É viável também hipotetizar a existência de uma variável ideológica influenciando a captação de votos de legenda. A trajetória do PSDB, que sofreu um declínio acentuado em sua parcela de votos de legenda a partir de 2018, pode ser analisada sob essa ótica. Paralelamente, assistiu-se ao aumento dos votos de legenda em partidos ligados à nova direita, como o PSL e o Novo. Essa dinâmica ideológica pode também elucidar o crescimento dos votos de legenda do PT nas eleições de 2022. Conforme Fuks e Marques (2020) destacam, o Brasil vem passando por um processo de polarização política, refletindo-se em um apoio mais intenso do eleitorado a partidos e candidatos que acreditam representar adequadamente suas ideologias. As observações aqui feitas são de caráter exploratório e inicial, visto que a literatura se concentra mais na personalização dos candidatos (BORBA, 2015).


Referências:

BORBA, J. (2015). Cultura política, ideologia e comportamento eleitoral: alguns apontamentos teóricos sobre o caso brasileiro. Opinião Pública, 11(1), 147–168.

CERVI, Emerson U. Voto de Legenda. 2023. Notas de aula. Não paginado.

CERVI, Emerson. Manual de métodos quantitativos para iniciantes em Ciência Política – Vol. 2. Curitiba: CPOP, 2019.

CERVI, Emerson. (2016). Doadores, partidos e estratégias para o financiamento de campanhas eleitorais no Brasil: uma análise sobre o reduzido número de doadores e os elevados valores doados para os candidatos a presidente em 2014. Política & Sociedade. 15. 65. 10.5007/2175-7984.2016v15n32p65.

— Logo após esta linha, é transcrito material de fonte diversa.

(* ===== verification/Tty.v ===== *)
(** * Keys into a terminal (kernel/tty.c: put_key, in_process; kernel/keyboard.c)

    The interrupt handler puts scan codes into the keyboard's buffer;
    [keyboard_read] takes the codes of one key from it, keeps track of the shift
    keys and hands the key to [in_process], which puts characters into the
    terminal's buffer and acts on function keys. The codes that arrive while the
    task spins on an empty buffer are the head of [kb_codes]. *)
From S2P Require Import Prelude Const Protect Proc Ring TtyState Console Keymap.

(** ** kernel/tty.c *)

Definition put_key (i key : Z) : M tsys unit :=
  t ← gettty i;
  when (inbuf_count t <? TTY_IN_BYTES) (
    modtty i (fun t => set_in_buf (upd (in_buf t) (p_inbuf_head t) (u32 key)) t) ;;
    modtty i (fun t => set_p_inbuf_head (ring_next TTY_IN_BYTES (p_inbuf_head t)) t) ;;
    modtty i (fun t => set_inbuf_count (inbuf_count t + 1) t)).

Definition in_process (key i : Z) : M tsys unit :=
  if negb (has key FLAG_EXT) then put_key i key
  else
    let raw_code := Z.land key MASK_RAW in
    if raw_code =? ENTER then put_key i 10
    else if raw_code =? BACKSPACE then put_key i 8
    else if (F1 <=? raw_code) && (raw_code <=? F9) then set_cur_con (i32 (key - F1))
    else if raw_code =? UP then
      when (has key FLAG_SHIFT_L || has key FLAG_SHIFT_R) (t ← gettty i; scroll_screen (p_con t) SCR_UP)
    else if raw_code =? DOWN then
      when (has key FLAG_SHIFT_L || has key FLAG_SHIFT_R) (t ← gettty i; scroll_screen (p_con t) SCR_DOWN)
    else ret tt.

(** ** kernel/keyboard.c *)

Definition TRUE : Z := 1.
Definition FALSE : Z := 0.

(** [scan_code] is what [in_byte(0x60)] gives *)
Definition keyboard_handler (scan_code : Z) : M tsys unit :=
  st ← get;
  when (kb_count (kb st) <? KB_IN_BYTE) (
    modkb (fun k => set_kb_buf (upd (kb_buf k) (p_head k) (u8 scan_code)) k) ;;
    modkb (fun k => set_p_head (ring_next KB_IN_BYTE (p_head k)) k) ;;
    modkb (fun k => set_kb_count (kb_count k + 1) k)) ;;
  klift (modify (set_key_pressed 1)).

(** the codes sent to the keyboard; the waits for its acknowledge are not
    modelled *)
Definition set_leds : M tsys unit :=
  st ← get;
  let k := kb st in
  let leds := u8 (Z.lor (Z.lor (Z.shiftl (caps_lock k) 2) (Z.shiftl (num_lock k) 1)) (scroll_lock k)) in
  modify (fun st => set_kb_sent (kb_sent st ++ [LED_CODE; leds]) st).

Definition init_keyboard : M tsys unit :=
  modkb (set_kb_count 0) ;; modkb (set_p_head 0) ;; modkb (set_p_tail 0) ;;
  modkb (set_code_with_E0 0) ;;
  modkb (fun k => set_shift_l 0 (set_shift_r 0 k)) ;;
  modkb (fun k => set_alt_l 0 (set_alt_r 0 k)) ;;
  modkb (fun k => set_ctrl_l 0 (set_ctrl_r 0 k)) ;;
  modkb (set_caps_lock 0) ;; modkb (set_num_lock 1) ;; modkb (set_scroll_lock 0) ;;
  set_leds.

(** the loop [while (kb_in.count <= 0)]: it ends when an interrupt brings a code *)
Definition kb_spin : M tsys unit :=
  st ← get;
  if kb_count (kb st) <=? 0 then
    match kb_codes st with
    | [] => stop HSpin
    | c :: l => modify (set_kb_codes l) ;; keyboard_handler c
    end
  else ret tt.

Definition get_byte_from_kbuf : M tsys Z :=
  kb_spin ;;
  st ← get;
  let scan_code := u8 (kb_buf (kb st) (p_tail (kb st))) in
  modkb (fun k => set_p_tail (ring_next KB_IN_BYTE (p_tail k)) k) ;;
  modkb (fun k => set_kb_count (kb_count k - 1) k) ;;
  ret scan_code.

Definition pausebrk_scode : list Z := [0xE1; 0x1D; 0x45; 0xE1; 0x9D; 0xC5].

(** the loop that compares the codes of the pause key: [is_pausebreak] *)
Fixpoint pause_loop (l : list Z) : M tsys bool :=
  match l with
  | [] => ret true
  | x :: l' => b ← get_byte_from_kbuf; if negb (b =? x) then ret false else pause_loop l'
  end.

(** two codes that follow: [PRINTSCREEN] if they are 0xE0 and [last] *)
Definition print_screen (last : Z) : M tsys Z :=
  b ← get_byte_from_kbuf;
  if 0xE0 =? b then
    b ← get_byte_from_kbuf;
    if last =? b then ret PRINTSCREEN else ret 0
  else ret 0.

(** the prefixes: the key if it is known already, else 0, and the scan code *)
Definition read_prefix : M tsys (Z * Z) :=
  scan_code ← get_byte_from_kbuf;
  if 0xE1 =? scan_code then
    b ← pause_loop pausebrk_scode;
    ret (if b then PAUSEBREAK else 0, scan_code)
  else if 0xE0 =? scan_code then
    scan_code ← get_byte_from_kbuf;
    key ← (if 0x2A =? scan_code then print_screen 0x37 else ret 0);
    key ← (if 0xB7 =? scan_code then print_screen 0xAA else ret key);
    when (key =? 0) (modkb (set_code_with_E0 1)) ;;
    ret (key, scan_code)
  else ret (0, scan_code).

(** the column of the key map *)
Definition choose_column : M tsys unit :=
  modkb (set_column 0) ;;
  st ← get;
  when (negb (shift_l (kb st) =? 0) || negb (shift_r (kb st) =? 0)) (modkb (set_column 1)) ;;
  st ← get;
  when (negb (code_with_E0 (kb st) =? 0)) (modkb (set_column 2) ;; modkb (set_code_with_E0 0)).

(** the keys that change the state of the keyboard; the lock keys fall through *)
Definition state_key (key bMake : Z) : M tsys unit :=
  if key =? SHIFT_L then modkb (set_shift_l bMake)
  else if key =? SHIFT_R then modkb (set_shift_r bMake)
  else if key =? CTRL_L then modkb (set_ctrl_l bMake)
  else if key =? CTRL_R then modkb (set_ctrl_r bMake)
  else if key =? ALT_L then modkb (set_alt_l bMake)
  else if key =? ALT_R then modkb (set_alt_r bMake)
  else
    when (key =? CAPS_LOCK) (modkb (set_caps_lock 1) ;; set_leds) ;;
    when ((key =? CAPS_LOCK) || (key =? NUM_LOCK)) (modkb (set_num_lock 1) ;; set_leds) ;;
    when ((key =? CAPS_LOCK) || (key =? NUM_LOCK) || (key =? SCROLL_LOCK)) (modkb (set_scroll_lock 1) ;; set_leds).

(** the keys of the number pad *)
Definition pad_key (num_lock key : Z) : Z :=
  if key =? PAD_SLASH then 47
  else if key =? PAD_STAR then 42
  else if key =? PAD_MINUS then 45
  else if key =? PAD_PLUS then 43
  else if key =? PAD_ENTER then ENTER
  else if negb (num_lock =? 0) && (PAD_0 <=? key) && (key <=? PAD_9) then key - PAD_0 + 48
  else if negb (num_lock =? 0) && (key =? PAD_DOT) then 46
  else if key =? PAD_HOME then HOME
  else if key =? PAD_END then END
  else if key =? PAD_PAGEUP then PAGEUP
  else if key =? PAD_PAGEDOWN then PAGEDOWN
  else if key =? PAD_INS then INSERT
  else if key =? PAD_UP then UP
  else if key =? PAD_DOWN then DOWN
  else if key =? PAD_LEFT then LEFT
  else if key =? PAD_RIGHT then RIGHT
  else if key =? PAD_DOT then DELETE
  else key.
Definition is_pad (key : Z) : bool := (PAD_SLASH <=? key) && (key <=? PAD_9).

Definition flag_if (v flag : Z) : Z := if v =? 0 then 0 else flag.
Definition add_flags (k : keyboard) (pad : bool) (key : Z) : Z :=
  let key := Z.lor key (flag_if (shift_l k) FLAG_SHIFT_L) in
  let key := Z.lor key (flag_if (shift_r k) FLAG_SHIFT_R) in
  let key := Z.lor key (flag_if (ctrl_l k) FLAG_CTRL_L) in
  let key := Z.lor key (flag_if (ctrl_r k) FLAG_CTRL_R) in
  let key := Z.lor key (flag_if (alt_l k) FLAG_ALT_L) in
  let key := Z.lor key (flag_if (alt_r k) FLAG_ALT_R) in
  Z.lor key (if pad then FLAG_PAD else 0).

(** the key of a scan code *)
Definition read_key (scan_code i : Z) : M tsys unit :=
  let bMake := if has scan_code FLAG_BREAK then FALSE else TRUE in
  choose_column ;;
  st ← get;
  let key := key_at scan_code (column (kb st)) in
  state_key key bMake ;;
  when (negb (bMake =? 0)) (
    st ← get;
    let pad := is_pad key in
    let key := if pad then pad_key (num_lock (kb st)) key else key in
    in_process (add_flags (kb st) pad key) i).

Definition keyboard_read (i : Z) : M tsys unit :=
  st ← get;
  when (0 <? kb_count (kb st)) (
    modkb (set_code_with_E0 0) ;;
    ks ← read_prefix;
    when (negb (PAUSEBREAK =? fst ks) && negb (PRINTSCREEN =? fst ks)) (read_key (snd ks) i)).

FUKS, Mário; MARQUES, Pedro. Afeto ou ideologia: medindo polarização política no Brasil?. In: 12º ENCONTRO DA ABCP, 2020, Universidade Federal da Paraíba, João Pessoa (PB). Área Temática: Comportamento Político e Opinião Pública […]. [S.l.: s. n.], 2020

NICOLAU, Jairo. Para deputado, não vote na legenda do seu deputado preferido. Opinião. El Pais, 2018. Disponível em: < https://brasil.elpais.com/brasil/2018/09/19/opinion/1537359080_524622.html> Acesso em 12 nov. 23.

SAMUELS, David. Determinantes do Voto Partidário em Sistemas Eleitorais Centrados no Candidato: Evidências sobre o Brasil. Dados: Revista de Ciências Sociais, Rio de Janeiro, 1997, v. 40.